Says Siobhan Reynolds, founder of the indispensable Pain Relief Network, "We saw from the beginning of the government's shift to the "war on prescription drug abuse" that this was where this whole thing was headed. Until now, the systematic violation of patient's 4th Amendment rights was more or less hidden from public view. Now, the Vermont police have pulled back the veil for all of us to see the vicious witch hunt being perpetrated against people unfortunate enough to require Controlled Substances for the treatment of serious illness."

Just contemplate for a moment how much information your complete prescription records give to the police. From this data, the cops can tell if you suffer depression, HIV, anxiety, herpes, impotence, cancer and many other disorders many people prefer not to broadcast. If there is any information that should be protected from warrantless fishing expeditions, it's gotta be your pharmacy records. If the supposed health care privacy act HIPAA is anything more than a paperwork tree-killing bonanza, it must prohibit this ridiculous type of data mining. But Vermont pharmacists are being told that it doesn't.

Even politicians have gotta wonder: do I really want the state looking at my Viagra script?

As Benjamin Franklin put it, "those who would sacrifice liberty for security deserve neither." And in this instance, these measures don't even increase security.

Giving the police access to private medical records does not root out addiction-- for one, even according to the research, [PDF] most prescription drug abusers don't actually get their drugs from doctors. They get them from friends and family and on the street (and most of the street supply is diverted higher up the chain, not from doctors).

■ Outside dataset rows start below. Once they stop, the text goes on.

(* ===== verification/Recurring.v ===== *)
(** * Recurring jobs (internal/engine/recurring.go, internal/job/cronexpr.go)

    The manager that keeps a cron scheduler in step with the stored definitions,
    and the callback that fires one.  The scheduler is the library
    github.com/robfig/cron, an interface here. *)
From S2P Require Import Prelude.
From S2P Require Import GoTime.
From S2P Require Import Job.
From S2P Require Import StorageI.
From S2P Require Import Memory.
From S2P Require Import MemoryInv.
From S2P Require Import MemoryFlow.
From S2P Require Import MemoryQueue.
From S2P Require Import MemoryProps.
From S2P Require Import StorageSpec.
From S2P Require Import Handler.
From S2P Require Import Json.
From S2P Require Import Engine.
From S2P Require Import EngineProps.

(** robfig/cron: parsing an expression (six fields or a descriptor), the next
    time of a schedule, and a scheduler that keeps entries under identifiers.
    [AddFunc] fails when the expression does not parse and otherwise returns an
    identifier that was not in use; [Remove] drops one entry. *)
Class Cron := {
  cron_schedule : Type;
  cron_Parse : string -> cron_schedule + error;
  cron_Next : cron_schedule -> Time -> Time;
  cron_state : Type;
  cron_New : cron_state;
  cron_entries : cron_state -> gmap nat (string * RecurringJobEntry);
  cron_AddFunc : string -> RecurringJobEntry -> cron_state -> cron_state * (nat + error);
  cron_Remove : nat -> cron_state -> cron_state;
  cron_New_entries : cron_entries cron_New = ∅;
  cron_AddFunc_spec : forall expr f c,
    match cron_Parse expr with
    | inr err => cron_AddFunc expr f c = (c, inr err)
    | inl _ => exists c' id, cron_AddFunc expr f c = (c', inl id) /\
        cron_entries c !! id = None /\ cron_entries c' = <[id := (expr, f)]> (cron_entries c)
    end;
  cron_Remove_spec : forall id c, cron_entries (cron_Remove id c) = delete id (cron_entries c);
}.

Definition recurringLockPrefix : string := "lock:recurring:".
Definition recurringLockTTL : Duration := 30 * Second.
Definition recurringReloadInterval : Duration := 60 * Second.

(** [recurringManager]; [m_entries] maps a definition to its cron entry. *)
Record recurringManager `{Cron} := mkManager {
  m_cron : cron_state;
  m_entries : gmap string nat
}.

Section Recurring.
Context `{Env} `{Cron} {S : Type} `{StorageI S}.

(** [NextRecurringRun]. *)
Definition NextRecurringRun (expr : string) (t : Time) : Time + error :=
  match cron_Parse expr with
  | inr err => inr err
  | inl sched => inl (cron_Next sched t)
  end.

Definition newRecurringManager : recurringManager := mkManager _ cron_New ∅.

Definition schedule (entry : RecurringJobEntry) (m : recurringManager) : recurringManager :=
  match cron_AddFunc (re_CronExpr entry) entry (m_cron m) with
  | (c, inr _) => mkManager _ c (m_entries m)
  | (c, inl id) => mkManager _ c (<[re_ID entry := id]> (m_entries m))
  end.

Definition unschedule (definitionID : string) (m : recurringManager) : recurringManager :=
  match m_entries m !! definitionID with
  | Some cronID => mkManager _ (cron_Remove cronID (m_cron m)) (delete definitionID (m_entries m))
  | None => m
  end.

(** One turn of the loop of [loadAll]. *)
Definition load_entry (m : recurringManager) (entry : RecurringJobEntry) : recurringManager :=
  if negb (re_Enabled entry) then m else schedule entry m.

Definition loadAll (ctx : Ctx) (m : recurringManager) : M S recurringManager :=
  entries <- storage_GetRecurringJobs ctx ;;
  mret (fold_left load_entry entries m).

(** One turn of the first loop of [reload]. *)
Definition reload_entry (m : recurringManager) (entry : RecurringJobEntry) : recurringManager :=
  if negb (re_Enabled entry) then unschedule (re_ID entry) m
  else match m_entries m !! re_ID entry with
       | None => schedule entry m
       | Some _ => m
       end.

And the vast majority of prescription drug misusers did not start out as pain patients: they started out as users of illicit drugs.

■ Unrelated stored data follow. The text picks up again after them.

(* ===== verification/ConfigFile.v ===== *)
(** * The configuration document (internal/config)

    The document, its defaults and checks, and what is built from it.  Reading
    the file and the environment is the viper library's; a document here is the
    value it fills.  Names that the engine's configuration also uses live in the
    module [Doc]. *)
From S2P Require Import Prelude.
From S2P Require Import GoTime.
From S2P Require Import Handler.
From S2P Require Retry.

Module Doc.

Record ServerConfig := mkServerConfig {
  Host : string;
  Port : Z;
  Workers : Z;
  Queues : list string;
  DequeueTimeout : Duration;
  ShutdownTimeout : Duration;
  MaxBodySize : Z;
  DefaultTimeout : Duration;
  ServerID : string
}.

Record HeartbeatConfig := mkHeartbeatConfig {
  hb_Interval : Duration; hb_Timeout : Duration; hb_OrphanTimeout : Duration
}.

Record SchedulerConfig := mkSchedulerConfig { sc_Interval : Duration; sc_BatchSize : Z }.

Record CleanupConfig := mkCleanupConfig { cl_Interval : Duration; cl_JobRetention : Duration }.

Record RedisConfig := mkRedisConfig { Addr : string; Password : string; DB : Z }.

Record PostgresConfig := mkPostgresConfig { DSN : string; MaxConns : Z; MinConns : Z }.

Record StorageConfig := mkStorageConfig {
  Backend : string; Redis : RedisConfig; Postgres : PostgresConfig
}.

Record LoggingConfig := mkLoggingConfig { Level : string; Format : string }.

Record AuthConfig := mkAuthConfig { au_Enabled : bool; Token : string }.

Record HandlerEntry := mkHandlerEntry { he_Name : string; Cmd : string }.

Record Config := mkConfig {
  Server : ServerConfig;
  Heartbeat : HeartbeatConfig;
  Scheduler : SchedulerConfig;
  Cleanup : CleanupConfig;
  Storage : StorageConfig;
  Logging : LoggingConfig;
  MetricsEnabled : bool;
  Auth : AuthConfig;
  Handlers : list HandlerEntry;
  QueueLimits : gmap string Z
}.

Definition Defaults : Config := {|
  Server := {| Host := "0.0.0.0"; Port := 8080; Workers := 4; Queues := ["default"];
               DequeueTimeout := 5 * Second; ShutdownTimeout := 30 * Second;
               MaxBodySize := Z.shiftl 10 20; DefaultTimeout := 30 * Second; ServerID := "" |};
  Heartbeat := {| hb_Interval := 5 * Second; hb_Timeout := 30 * Second;
                  hb_OrphanTimeout := 5 * Minute |};
  Scheduler := {| sc_Interval := Second; sc_BatchSize := 100 |};
  Cleanup := {| cl_Interval := Hour; cl_JobRetention := 24 * Hour |};
  Storage := {| Backend := "memory"; Redis := mkRedisConfig "" "" 0;
                Postgres := mkPostgresConfig "" 0 0 |};
  Logging := {| Level := "info"; Format := "text" |};
  MetricsEnabled := true;
  Auth := mkAuthConfig false "";
  Handlers := [];
  QueueLimits := ∅
|}.

(** [c.EngineConfig(serverID)]. *)
Definition EngineConfig (c : Config) (serverID : string) : Retry.Config :=
  let serverID := if decide (serverID = "") then ServerID (Server c) else serverID in
  let serverID := if decide (serverID = "") then "local" else serverID in
  {| Retry.ServerID := serverID;
     Retry.Workers := Workers (Server c);
     Retry.Queues := Queues (Server c);
     Retry.QueueLimits := QueueLimits c;
     Retry.DequeueTimeout := DequeueTimeout (Server c);
     Retry.DefaultTimeout := DefaultTimeout (Server c);
     Retry.ShutdownTimeout := ShutdownTimeout (Server c);
     Retry.JobHeartbeatInterval := 60 * Second;
     Retry.SchedulerInterval := sc_Interval (Scheduler c);
     Retry.SchedulerBatchSize := sc_BatchSize (Scheduler c);
     Retry.ServerHeartbeatTTL := hb_Timeout (Heartbeat c);
     Retry.ServerHeartbeatEvery := hb_Interval (Heartbeat c);
     Retry.OrphanJobStaleAge := hb_OrphanTimeout (Heartbeat c);
     Retry.CleanupInterval := cl_Interval (Cleanup c);
     Retry.JobRetention := cl_JobRetention (Cleanup c) |}.

(** [c.HandlerRegistry()]: the loop over the entries. *)
Definition HandlerRegistry (c : Config) : Registry :=
  fold_left (fun m h => if decide (he_Name h <> "" /\ Cmd h <> "") then <[he_Name h := Cmd h]> m else m)
    (Handlers c) ∅.

Fixpoint contains_colon (s : string) : bool :=
  match s with
  | EmptyString => false
  | String c s => bool_decide (c = ":"%char) || contains_colon s
  end.

Definition joinHostPort (host : string) (port : Z) : string :=
  if contains_colon host && negb (String.prefix "[" host)
  then "[" +:+ host +:+ "]:" +:+ Itoa port
  else host +:+ ":" +:+ Itoa port.

Definition ListenAddr (c : Config) : string :=
  let host := if decide (Host (Server c) = "") then "0.0.0.0" else Host (Server c) in
  let port := if Port (Server c) =? 0 then 8080 else Port (Server c) in
  joinHostPort host port.

(** The error quotes the backend; the quoting is left out of the text. *)
Definition Validate (c : Config) : option error :=
  if bool_decide (Backend (Storage c) ∈ ["memory"; "postgres"; "redis"]) then None
  else Some (ErrText ("unknown storage.backend: " +:+ Backend (Storage c)
                      +:+ " (valid: memory, postgres, redis)")).

(** What [OpenStorage] opens. *)
Inductive opened := OpenMemory | OpenPostgres (dsn serverID : string)
  | OpenRedis (addr password : string) (db : Z) (serverID : string).

Definition OpenStorage (c : StorageConfig) (serverID : string) : opened + error :=
  if bool_decide (Backend c ∈ [""; "memory"]) then inl OpenMemory
  else if bool_decide (Backend c ∈ ["postgres"; "postgresql"])
  then inl (OpenPostgres (DSN (Postgres c)) serverID)
  else if bool_decide (Backend c ∈ ["redis"; "valkey"])
  then inl (OpenRedis (Addr (Redis c)) (Password (Redis c)) (DB (Redis c)) serverID)
  else inr (ErrText ("unknown storage backend " +:+ Backend c)).

(** ** Summaries for the log *)

(** [net/url]: a URL as far as the summary looks at it; [url_rest] is the part it
    leaves alone. *)
Class UrlLib := {
  url_rest : Type;
  url_Parse : string -> option (string * option (string * option string) * string * url_rest);
  url_String : string * option (string * option string) * string * url_rest -> string
}.

(** Host, user information, raw query and the rest. *)
Definition redactDSN `{UrlLib} (dsn : string) : string :=
  if decide (dsn = "") then "(default)" else
  match url_Parse dsn with
  | None => "[configured]"
  | Some (host, user, query, rest) =>
    if decide (host = "") then "[configured]" else
    let user := match user with
                | Some (name, _) => Some (name, Some "****")
                | None => None
                end in
    url_String (host, user, "", rest)
  end.

Definition redisAddrSummary (c : StorageConfig) : string :=
  let addr := if decide (Addr (Redis c) = "") then "localhost:6379" else Addr (Redis c) in
  let addr := if decide (Password (Redis c) <> "") then addr +:+ " auth=***" else addr in
  if decide (DB (Redis c) <> 0) then addr +:+ " db=" +:+ Itoa (DB (Redis c)) else addr.

Definition StorageSummary `{UrlLib} (c : Config) : string :=
  let cfg := Storage c in
  let backend := if decide (Backend cfg = "") then "memory" else Backend cfg in
  if decide (backend = "memory") then "memory"
  else if bool_decide (backend ∈ ["postgres"; "postgresql"])
  then "postgres (" +:+ redactDSN (DSN (Postgres cfg)) +:+ ")"
  else if decide (backend = "redis") then "redis (" +:+ redisAddrSummary cfg +:+ ")"
  else if decide (backend = "valkey") then "valkey (" +:+ redisAddrSummary cfg +:+ ")"
  else backend.

(** [strings.Join(names, ", ")]. *)
Fixpoint join (names : list string) : string :=
  match names with
  | [] => ""
  | [n] => n
  | n :: names => n +:+ ", " +:+ join names
  end.

Definition HandlersSummary (c : Config) : string :=
  if decide (length (Handlers c) = 0%nat) then "echo (dev default)" else
  let names := omap (fun h => if decide (he_Name h <> "") then Some (he_Name h) else None) (Handlers c) in
  if decide (length names = 0%nat) then "echo (dev default)" else join names.

(** ** Lemmas *)

(** The command of the last usable entry for a name. *)
Definition last_cmd (name : string) (hs : list HandlerEntry) : option string :=
  fold_left (fun acc h => if decide (he_Name h = name /\ Cmd h <> "") then Some (Cmd h) else acc) hs None.

Lemma registry_from hs (m : Registry) name :
  name <> "" ->
  fold_left (fun m h => if decide (he_Name h <> "" /\ Cmd h <> "") then <[he_Name h := Cmd h]> m else m) hs m
    !! name
  = fold_left (fun acc h => if decide (he_Name h = name /\ Cmd h <> "") then Some (Cmd h) else acc)
      hs (m !! name).
Proof.
  intros Hn. revert m. induction hs as [|h hs IH]; intros m; simpl; [done|]. rewrite IH. f_equal.
  destruct (decide (he_Name h = name /\ Cmd h <> "")) as [[<- Hc]|Hc].
  - rewrite decide_True by done. apply lookup_insert_eq.
  - case_decide; [|done]. apply lookup_insert_ne. naive_solver.
Qed.

(** The same document with other secrets. *)
Definition with_secrets (password dsn : string) (c : Config) : Config :=
  mkConfig (Server c) (Heartbeat c) (Scheduler c) (Cleanup c)
    (mkStorageConfig (Backend (Storage c))
      (mkRedisConfig (Addr (Redis (Storage c))) password (DB (Redis (Storage c))))
      (mkPostgresConfig dsn (MaxConns (Postgres (Storage c))) (MinConns (Postgres (Storage c)))))
    (Logging c) (MetricsEnabled c) (Auth c) (Handlers c) (QueueLimits c).

End Doc.

Section Theorems.
Import Doc.

(** The registry built from the document runs, for each non-empty name, the command of the
    last entry of that name that has one, and nothing for any other name. *)
Lemma registry_last_wins (c : Config) name :
  name <> "" -> HandlerRegistry c !! name = last_cmd name (Handlers c).
Proof. intros Hn. unfold HandlerRegistry. rewrite registry_from by done. unfold last_cmd.
  by f_equal.
Qed.

(** A document that passes Validate always selects a backend in OpenStorage, but OpenStorage
    accepts more: the names it documents as aliases and the empty name never pass Validate. *)
Theorem validate_opens (c : Config) serverID :
  (Validate c = None <->
   (exists o, OpenStorage (Storage c) serverID = inl o) /\
   Backend (Storage c) ∉ [""; "postgresql"; "valkey"]).
Proof.
  unfold Validate, OpenStorage. generalize (Backend (Storage c)) as b. intros b.
  assert (b ∉ [""; "postgresql"; "valkey"] <-> b <> "" /\ b <> "postgresql" /\ b <> "valkey") as ->
    by (rewrite !elem_of_cons, elem_of_nil; tauto).
  destruct (decide (b = "memory")) as [->|H1]; [cbn; intuition eauto; congruence|].
  destruct (decide (b = "postgres")) as [->|H2]; [cbn; intuition eauto; congruence|].
  destruct (decide (b = "redis")) as [->|H3]; [cbn; intuition eauto; congruence|].
  rewrite (bool_decide_eq_false_2 (b ∈ ["memory"; "postgres"; "redis"]))
    by (rewrite !elem_of_cons, elem_of_nil; tauto).
  split; [done|]. intros [[o Ho] Hb].
  rewrite !bool_decide_eq_false_2 in Ho by (rewrite !elem_of_cons, elem_of_nil; tauto). done.
Qed.

(** The storage summary written to the log depends on no secret: two documents that differ
    only in the Redis password (both non-empty) and in DSNs that parse to the same URL up to the
    password and the query have the same summary. *)
Lemma summary_hides_secrets `{UrlLib} (c : Config) pw1 pw2 dsn1 dsn2 host name p1 p2 q1 q2 rest :
  pw1 <> "" -> pw2 <> "" -> dsn1 <> "" -> dsn2 <> "" ->
  url_Parse dsn1 = Some (host, Some (name, p1), q1, rest) ->
  url_Parse dsn2 = Some (host, Some (name, p2), q2, rest) ->
  StorageSummary (with_secrets pw1 dsn1 c) = StorageSummary (with_secrets pw2 dsn2 c).
Proof.
  intros Hp1 Hp2 Hd1 Hd2 Hu1 Hu2. unfold StorageSummary, redisAddrSummary, redactDSN, with_secrets.
  cbn [Storage Backend Redis Postgres Password DSN Addr DB].
  rewrite Hu1, Hu2. by rewrite !(decide_True (P := _ <> "")), !(decide_False (P := dsn1 = "")),
    !(decide_False (P := dsn2 = "")) by done.
Qed.

Definition two_handlers : Config :=
  mkConfig (Server Defaults) (Heartbeat Defaults) (Scheduler Defaults) (Cleanup Defaults)
    (Storage Defaults) (Logging Defaults) true (Auth Defaults)
    [mkHandlerEntry "mail" "/bin/old"; mkHandlerEntry "mail" "/bin/new"; mkHandlerEntry "mail" ""] ∅.

Lemma registry_last_wins_witness :
  HandlerRegistry two_handlers !! "mail" = last_cmd "mail" (Handlers two_handlers) /\
  last_cmd "mail" (Handlers two_handlers) = Some "/bin/new".
Proof.
  split; [|reflexivity]. apply (registry_last_wins two_handlers "mail"). discriminate.
Defined.

(** A URL library that knows one host: the text is the password. *)
Definition one_host : UrlLib := {|
  url_rest := unit;
  url_Parse s := Some ("db", Some ("gfire", Some s), "sslmode=off", tt);
  url_String u := match u with (h, Some (n, Some p), q, _) => n +:+ ":" +:+ p +:+ "@" +:+ h | _ => "" end
|}.

Definition postgres_doc : Config :=
  mkConfig (Server Defaults) (Heartbeat Defaults) (Scheduler Defaults) (Cleanup Defaults)
    (mkStorageConfig "postgres" (mkRedisConfig "" "" 0) (mkPostgresConfig "" 0 0))
    (Logging Defaults) true (Auth Defaults) [] ∅.

Lemma summary_hides_secrets_witness :
  @StorageSummary one_host (with_secrets "a" "secret-1" postgres_doc) = "postgres (gfire:****@db)" /\
  @StorageSummary one_host (with_secrets "a" "secret-1" postgres_doc)
  = @StorageSummary one_host (with_secrets "b" "secret-2" postgres_doc).
Proof.
  split; [reflexivity|].
  apply (@summary_hides_secrets one_host postgres_doc "a" "b" "secret-1" "secret-2" "db" "gfire"
    (Some "secret-1") (Some "secret-2") "sslmode=off" "sslmode=off" tt);
    first [reflexivity | discriminate].
Defined.
End Theorems.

Cops think that possession of a high dose prescription for opioids is a sign of drug abuse-- but it's more likely to be a sign of severe pain, well treated.

Says Reynolds, "Sick people in America are fair game. Period." It's about time that everyone in America realizes that if you allow a drug war exception to the Fourth Amendment, the Constitution is effectively moot.

Update: Ironically, right now, there is a Senate Judiciary Hearing going on regarding electronic prescribing of controlled substances and ensuring that law enforcement concerns are considered! No one specifically representing patient interests appears to be testifying.